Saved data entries
________________________

(* ===== verification/EndToEnd.v ===== *)
(** The program end to end: compacting sources into a table file and reading
    that file back. *)

From S2P Require Import Prelude InternalKey Checksum Footer Block BlockBuilders Properties SstBuilder FileReader SstReader Loader.
From S2P Require Import Cmp Source Kmerge LoserTree Strategy Compaction Sharding.
Import InternalKey.

(** Loading [file], from any reader over it, yields the entries [es]. *)
Definition loads_as `{ChecksumLib} `{CompressLib} `{Profile} (file : bytes) (es : list entry) : Prop :=
  forall (R : Type) (FR : FileReader R) (FL : FileReaderLaws R) (r : R), file_content r = file ->
    exists a, load_arena_source r = Ok a /\ window a = es.

(** ** Reading entries whose sequence numbers were zeroed *)

Lemma zero_seq_key_user k : ikey_user (zero_seq_key k) = ikey_user k.
Proof. apply make_ikey_user. Qed.

Lemma zero_seq_key_packed k : ikey_packed (zero_seq_key k) = ikey_packed k mod 256.
Proof.
  unfold zero_seq_key. rewrite make_ikey_packed; [done|]. pose proof (Z.mod_pos_bound (ikey_packed k) 256). lia.
Qed.
(** The pool of [compact_sharded] once the sources are sliced. *)
Definition sharded_start `{Profile} (sources : list ArenaSource) (num_shards : Z) : outcome Pool :=
  boundaries ← pick_shard_boundaries sources num_shards;
  shard_inputs ← slice_sources sources boundaries (replicate (S (length boundaries)) []);
  Ok {| tasks := []; main := Spawning shard_inputs |}.

(** ** What a job comes to *)

Section Jobs.
Context `{ChecksumLib} `{Profile} (opts : CompactionOptions).
#[local] Abbreviation C := InternalKeyComparator.

Definition job_ok (j : Job) : Prop :=
  match j with
  | Start shard_sources => Forall (fun s => 0 <= s.(Source.pos)) shard_sources
  | Merge m _ => exists d, lt_shape m d
  | Build _ => True
  end.

Definition job_result (j : Job) : outcome bytes :=
  match j with
  | Start shard_sources => compact shard_sources opts
  | Merge m st =>
      '(_, st) ← lt_run C (total_remaining m.(sources)) m visit st;
      build_sst st.(output) opts.(sst_builder)
  | Build output => build_sst output opts.(sst_builder)
  end.

Definition task_ok (t : Task) : Prop := match t with Running j => job_ok j | Finished _ => True end.
Definition task_result (t : Task) : outcome bytes :=
  match t with Running j => job_result j | Finished r => r end.
(* ===== verification/Decoded.v ===== *)
(** What the decoders return on bytes nobody vouches for: values within their
    Rust types, and - when a whole file loads - only what verified blocks
    contain. *)

From S2P Require Import Prelude Varint InternalKey Checksum Footer Block BlockBuilders Properties SstBuilder FileReader SstReader Source Loader.

(** ** Machine types of decoded values *)

Definition i64 (z : Z) : Prop := - 2 ^ 63 <= z < 2 ^ 63.

Record footer_typed (ft : Footer) : Prop := {
  ft_magic : ft.(table_magic_number) = BLOCK_BASED_TABLE_MAGIC;
  ft_version : 2 <= ft.(format_version) <= 7;
  ft_metaindex : handle_ok ft.(metaindex_handle);
  ft_index h : ft.(index_handle) = Some h -> handle_ok h;
  ft_trailer : ft.(block_trailer_size) = BLOCK_TRAILER_SIZE;
  ft_base : u32 ft.(base_context_checksum)
}.

(** The four offsets and lengths of a span are [u32]. *)
Record span_typed (s : EntrySpan) : Prop := {
  st_key_off : u32 s.(key_off);
  st_key_len : u32 s.(key_len);
  st_val_off : u32 s.(val_off);
  st_val_len : u32 s.(val_len)
}.

Section Types.
Context `{Profile}.

Lemma sub_u64_typed a b c : u64 a -> 0 <= b -> sub_u64 a b = Ok c -> u64 c.
Proof.
  unfold u64, sub_u64, arith. intros Ha Hb. destruct (Z.leb_spec 0 (a - b)); [intros [= <-]; lia|].
  destruct overflow_checks; [done|]. intros [= <-]. apply as_u64_range.
Qed.

Lemma as_i64_range z : i64 (as_i64 z).
Proof. unfold i64, as_i64. pose proof (Z.mod_pos_bound z (2 ^ 64) ltac:(lia)). case_match; lia. Qed.

Lemma le_bytes_u32 (bs c : bytes) a : index_range bs a (a + 4) = Ok c -> u32 (from_le_bytes c).
Proof.
  unfold index_range. destruct (get_range bs a (a + 4)) as [m|] eqn:E; [|done]. intros [= <-].
  apply get_range_len in E. pose proof (from_le_bytes_range m) as Hr. unfold u32.
  replace (8 * len m) with 32 in Hr by lia. done.
Qed.

Lemma get_varsigned64_typed buf pos v q :
  0 <= pos -> get_varsigned64 buf pos = (Some v, q) -> i64 v /\ pos < q <= len buf.
Proof.
  intros Hp. unfold get_varsigned64. destruct (get_varint64 buf pos) as [[u|] q'] eqn:E; [|done].
  apply get_varint64_bounds in E as [Hu Hq]; [|done]. intros [= <- <-]. split; [|done].
  rewrite Z.shiftr_div_pow2 by lia. change (2 ^ 1) with 2.
  assert (Z.land u 1 = u mod 2) as -> by exact (Z.land_ones u 1 ltac:(lia)).
  assert (as_i64 (u / 2) = u / 2 /\ 0 <= u / 2 < 2 ^ 63) as [-> Hh].
  { assert (0 <= u / 2 < 2 ^ 63) as Hh by (Z.to_euclidean_division_equations; lia).
    split; [|done]. unfold as_i64. rewrite Z.mod_small by lia. by replace (u / 2 <? 2 ^ 63) with true by lia. }
  assert (u mod 2 = 0 \/ u mod 2 = 1) as [-> | ->] by (Z.to_euclidean_division_equations; lia).
  - change (- as_i64 0) with 0. rewrite Z.lxor_0_r. unfold i64. lia.
  - change (- as_i64 1) with (-1). rewrite Z.lxor_m1_r. unfold i64, Z.lnot. lia.
Qed.

Lemma decode_block_handle_typed buf pos h q :
  0 <= pos -> decode_block_handle buf pos = (Some h, q) -> handle_ok h /\ pos < q <= len buf.
Proof.
  intros Hp. unfold decode_block_handle, decode_varint64. destruct (get_varint64 buf pos) as [[o|] p1] eqn:E1; [|done].
  destruct (get_varint64 buf p1) as [[s|] p2] eqn:E2; [|done]. intros [= <- <-].
  apply get_varint64_bounds in E1; [|done]. apply get_varint64_bounds in E2; [|lia]. unfold handle_ok. cbn. lia.
Qed.

Lemma decode_meta_value_handle_typed v h : decode_meta_value_handle v = Some h -> handle_ok h.
Proof.
  unfold decode_meta_value_handle. destruct (get_varint64 v 0) as [[o|] p1] eqn:E1; [|done].
  destruct (get_varint64 v p1) as [[s|] p2] eqn:E2; [|done]. intros [= <-].
  apply get_varint64_bounds in E1; [|done]. apply get_varint64_bounds in E2; [|lia]. unfold handle_ok. cbn. lia.
Qed.

Lemma read_restarts_typed c off n rs : read_restarts c off n = Ok rs -> Forall u32 rs.
Proof.
  revert off rs. induction n as [|n IH]; intros off rs Hd; cbn [read_restarts] in Hd; [by injection Hd as <-|].
  inv_ok Hd. injection Hd as <-. apply fmap_Ok_inv in Hx as (m & Hm & ->).
  constructor; [by eapply le_bytes_u32|by eapply IH].
Qed.

Lemma parse_block_typed c b :
  parse_block c = Ok b -> b.(Block.contents) = c /\ Forall u32 b.(restarts) /\ 4 + 4 * len b.(restarts) <= len c.
Proof.
  intros Hp. pose proof (parse_block_block_ok c b Hp) as Hb. unfold parse_block in Hp. cbv zeta in Hp. inv_ok Hp.
  injection Hp as <-. unfold block_ok in Hb. cbn in *. split_and!; [done| |lia]. by eapply read_restarts_typed.
Qed.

________________________

Repeat every line of the data precisely.

(* ===== verification/EndToEnd.v ===== *)
(** The program end to end: compacting sources into a table file and reading
    that file back. *)

From S2P Require Import Prelude InternalKey Checksum Footer Block BlockBuilders Properties SstBuilder FileReader SstReader Loader.
From S2P Require Import Cmp Source Kmerge LoserTree Strategy Compaction Sharding.
Import InternalKey.

(** Loading [file], from any reader over it, yields the entries [es]. *)
Definition loads_as `{ChecksumLib} `{CompressLib} `{Profile} (file : bytes) (es : list entry) : Prop :=
  forall (R : Type) (FR : FileReader R) (FL : FileReaderLaws R) (r : R), file_content r = file ->
    exists a, load_arena_source r = Ok a /\ window a = es.

(** ** Reading entries whose sequence numbers were zeroed *)

Lemma zero_seq_key_user k : ikey_user (zero_seq_key k) = ikey_user k.
Proof. apply make_ikey_user. Qed.

Lemma zero_seq_key_packed k : ikey_packed (zero_seq_key k) = ikey_packed k mod 256.
Proof.
  unfold zero_seq_key. rewrite make_ikey_packed; [done|]. pose proof (Z.mod_pos_bound (ikey_packed k) 256). lia.
Qed.
(** The pool of [compact_sharded] once the sources are sliced. *)
Definition sharded_start `{Profile} (sources : list ArenaSource) (num_shards : Z) : outcome Pool :=
  boundaries ← pick_shard_boundaries sources num_shards;
  shard_inputs ← slice_sources sources boundaries (replicate (S (length boundaries)) []);
  Ok {| tasks := []; main := Spawning shard_inputs |}.

(** ** What a job comes to *)

Section Jobs.
Context `{ChecksumLib} `{Profile} (opts : CompactionOptions).
#[local] Abbreviation C := InternalKeyComparator.

Definition job_ok (j : Job) : Prop :=
  match j with
  | Start shard_sources => Forall (fun s => 0 <= s.(Source.pos)) shard_sources
  | Merge m _ => exists d, lt_shape m d
  | Build _ => True
  end.

Definition job_result (j : Job) : outcome bytes :=
  match j with
  | Start shard_sources => compact shard_sources opts
  | Merge m st =>
      '(_, st) ← lt_run C (total_remaining m.(sources)) m visit st;
      build_sst st.(output) opts.(sst_builder)
  | Build output => build_sst output opts.(sst_builder)
  end.

Definition task_ok (t : Task) : Prop := match t with Running j => job_ok j | Finished _ => True end.
Definition task_result (t : Task) : outcome bytes :=
  match t with Running j => job_result j | Finished r => r end.
(* ===== verification/Decoded.v ===== *)
(** What the decoders return on bytes nobody vouches for: values within their
    Rust types, and - when a whole file loads - only what verified blocks
    contain. *)

From S2P Require Import Prelude Varint InternalKey Checksum Footer Block BlockBuilders Properties SstBuilder FileReader SstReader Source Loader.

(** ** Machine types of decoded values *)

Definition i64 (z : Z) : Prop := - 2 ^ 63 <= z < 2 ^ 63.

Record footer_typed (ft : Footer) : Prop := {
  ft_magic : ft.(table_magic_number) = BLOCK_BASED_TABLE_MAGIC;
  ft_version : 2 <= ft.(format_version) <= 7;
  ft_metaindex : handle_ok ft.(metaindex_handle);
  ft_index h : ft.(index_handle) = Some h -> handle_ok h;
  ft_trailer : ft.(block_trailer_size) = BLOCK_TRAILER_SIZE;
  ft_base : u32 ft.(base_context_checksum)
}.

(** The four offsets and lengths of a span are [u32]. *)
Record span_typed (s : EntrySpan) : Prop := {
  st_key_off : u32 s.(key_off);
  st_key_len : u32 s.(key_len);
  st_val_off : u32 s.(val_off);
  st_val_len : u32 s.(val_len)
}.

Section Types.
Context `{Profile}.

Lemma sub_u64_typed a b c : u64 a -> 0 <= b -> sub_u64 a b = Ok c -> u64 c.
Proof.
  unfold u64, sub_u64, arith. intros Ha Hb. destruct (Z.leb_spec 0 (a - b)); [intros [= <-]; lia|].
  destruct overflow_checks; [done|]. intros [= <-]. apply as_u64_range.
Qed.

Lemma as_i64_range z : i64 (as_i64 z).
Proof. unfold i64, as_i64. pose proof (Z.mod_pos_bound z (2 ^ 64) ltac:(lia)). case_match; lia. Qed.

Lemma le_bytes_u32 (bs c : bytes) a : index_range bs a (a + 4) = Ok c -> u32 (from_le_bytes c).
Proof.
  unfold index_range. destruct (get_range bs a (a + 4)) as [m|] eqn:E; [|done]. intros [= <-].
  apply get_range_len in E. pose proof (from_le_bytes_range m) as Hr. unfold u32.
  replace (8 * len m) with 32 in Hr by lia. done.
Qed.

Lemma get_varsigned64_typed buf pos v q :
  0 <= pos -> get_varsigned64 buf pos = (Some v, q) -> i64 v /\ pos < q <= len buf.
Proof.
  intros Hp. unfold get_varsigned64. destruct (get_varint64 buf pos) as [[u|] q'] eqn:E; [|done].
  apply get_varint64_bounds in E as [Hu Hq]; [|done]. intros [= <- <-]. split; [|done].
  rewrite Z.shiftr_div_pow2 by lia. change (2 ^ 1) with 2.
  assert (Z.land u 1 = u mod 2) as -> by exact (Z.land_ones u 1 ltac:(lia)).
  assert (as_i64 (u / 2) = u / 2 /\ 0 <= u / 2 < 2 ^ 63) as [-> Hh].
  { assert (0 <= u / 2 < 2 ^ 63) as Hh by (Z.to_euclidean_division_equations; lia).
    split; [|done]. unfold as_i64. rewrite Z.mod_small by lia. by replace (u / 2 <? 2 ^ 63) with true by lia. }
  assert (u mod 2 = 0 \/ u mod 2 = 1) as [-> | ->] by (Z.to_euclidean_division_equations; lia).
  - change (- as_i64 0) with 0. rewrite Z.lxor_0_r. unfold i64. lia.
  - change (- as_i64 1) with (-1). rewrite Z.lxor_m1_r. unfold i64, Z.lnot. lia.
Qed.

Lemma decode_block_handle_typed buf pos h q :
  0 <= pos -> decode_block_handle buf pos = (Some h, q) -> handle_ok h /\ pos < q <= len buf.
Proof.
  intros Hp. unfold decode_block_handle, decode_varint64. destruct (get_varint64 buf pos) as [[o|] p1] eqn:E1; [|done].
  destruct (get_varint64 buf p1) as [[s|] p2] eqn:E2; [|done]. intros [= <- <-].
  apply get_varint64_bounds in E1; [|done]. apply get_varint64_bounds in E2; [|lia]. unfold handle_ok. cbn. lia.
Qed.

Lemma decode_meta_value_handle_typed v h : decode_meta_value_handle v = Some h -> handle_ok h.
Proof.
  unfold decode_meta_value_handle. destruct (get_varint64 v 0) as [[o|] p1] eqn:E1; [|done].
  destruct (get_varint64 v p1) as [[s|] p2] eqn:E2; [|done]. intros [= <-].
  apply get_varint64_bounds in E1; [|done]. apply get_varint64_bounds in E2; [|lia]. unfold handle_ok. cbn. lia.
Qed.

Lemma read_restarts_typed c off n rs : read_restarts c off n = Ok rs -> Forall u32 rs.
Proof.
  revert off rs. induction n as [|n IH]; intros off rs Hd; cbn [read_restarts] in Hd; [by injection Hd as <-|].
  inv_ok Hd. injection Hd as <-. apply fmap_Ok_inv in Hx as (m & Hm & ->).
  constructor; [by eapply le_bytes_u32|by eapply IH].
Qed.

Lemma parse_block_typed c b :
  parse_block c = Ok b -> b.(Block.contents) = c /\ Forall u32 b.(restarts) /\ 4 + 4 * len b.(restarts) <= len c.
Proof.
  intros Hp. pose proof (parse_block_block_ok c b Hp) as Hb. unfold parse_block in Hp. cbv zeta in Hp. inv_ok Hp.
  injection Hp as <-. unfold block_ok in Hb. cbn in *. split_and!; [done| |lia]. by eapply read_restarts_typed.
Qed.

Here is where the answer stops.